I wish you a swift recovery physically and emotionally. Thank you for keeping us updated
Hi David,
You don’t know me, but I knew your Dad and he helped me grow when I was on staff at a ministry he was on the board of. He would come to our staff meetings and encourage us. I guess he tended us like you tend your plants – and we produced much fruit! I also think its possible I purchased some paintings from you at a fundraiser for that same ministry. I enjoy them every day – I never get tired of them and I always wish I had purchased the others that I admired at the time. I picked up a business card that day from the artist and always kept it – that’s how I found this website and when you mentioned “doing some painting today” – I put two and two together.
Peace.
May God bless you David.

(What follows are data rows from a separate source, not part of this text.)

(** ** Defaults, start, headers *)

(** The configuration of a server that was accepted: the defaults are in place, and applying them again changes
    nothing. *)
Lemma NewGRPCGatewayServer_defaults c c' :
  NewGRPCGatewayServer c = Ok c' ->
  HTTPAddr c' <> ""%string /\ GRPCEndpoint c' <> ""%string /\ Network c' <> ""%string
  /\ 0 < gwReadHeaderTimeout c' /\ 0 < gwIdleTimeout c' /\ 0 < ShutdownTimeout c' /\ 0 < gwMaxHeaderBytes c'
  /\ NewGRPCGatewayServer c' = Ok c'.
Proof.
  assert (forall x d, 0 < d -> 0 < or_default x d) as Hpos.
  { intros x d Hd. unfold or_default. destruct (Z.leb_spec x 0); lia. }
  assert (forall x d, 0 < d -> or_default (or_default x d) d = or_default x d) as Hid.
  { intros x d Hd. specialize (Hpos x d Hd). unfold or_default at 1. destruct (Z.leb_spec (or_default x d) 0); [lia|done]. }
  unfold NewGRPCGatewayServer. destruct (String.eqb_spec (HTTPAddr c) ""%string) as [|Ha]; [done|].
  destruct (String.eqb_spec (GRPCEndpoint c) ""%string) as [|Hg]; [done|]. intros [= <-]. simpl.
  assert ((if String.eqb (Network c) "" then "tcp" else Network c)%string <> ""%string) as Hn.
  { by destruct (String.eqb_spec (Network c) ""%string). }
  apply String.eqb_neq in Ha as Ha', Hg as Hg', Hn as Hn'. rewrite Ha', Hg', Hn'.
  rewrite !(Hid _ (_ * _)) by (unfold Second; lia). rewrite (Hid _ (Z.shiftl _ _)) by done.
  split_and!; try done; by apply Hpos.
Qed.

Sending prayers for you and your family. Thank you sharing your faith and all your blessings for South Florida gardeners.
You do a good service David… Thank you for sharing all you do. Your spreading the faith thru your writing and art and it makes the world a better place…
David,
My sympathy to you and your family for your loss. I am no stranger to tragedy and know how it can beat you down and turn your world upside down. From reading all of the messages you received I can tell your father inspired a lot of people to do good in this world. Also, given the little I know of you. It took a lot of intestinal fortitude to uproot your family and move to a strange undisclosed location in the tropics. Most people lack the conviction to follow their dreams like that. An interesting man in deed to raise you. Through you and others his memory will live on. With technology like the internet you David have the ability to inspire a much larger audience than your father ever could. Keep spreading the faith and sharing the beauty of God’s creation. Now more than ever the world needs His guidance and a sensible voice. If you need a break take it. Spend time with the family. If working is better, than work your arse off. But do not falter in your conviction David. For that is what has led us all here in the first place to journey with you. Do what you need to and then continue on. Best of luck to you and the family on your journey. I and everyone else will be with you to share.
David, I am finally moving and not in contact with internet these days. Losing a beloved parent is life changing. My prayers are with you and the family. You are a strong loving and nurturing family and will draw together to comfort each other. Know there are many that send this sincere, heartfelt support your way.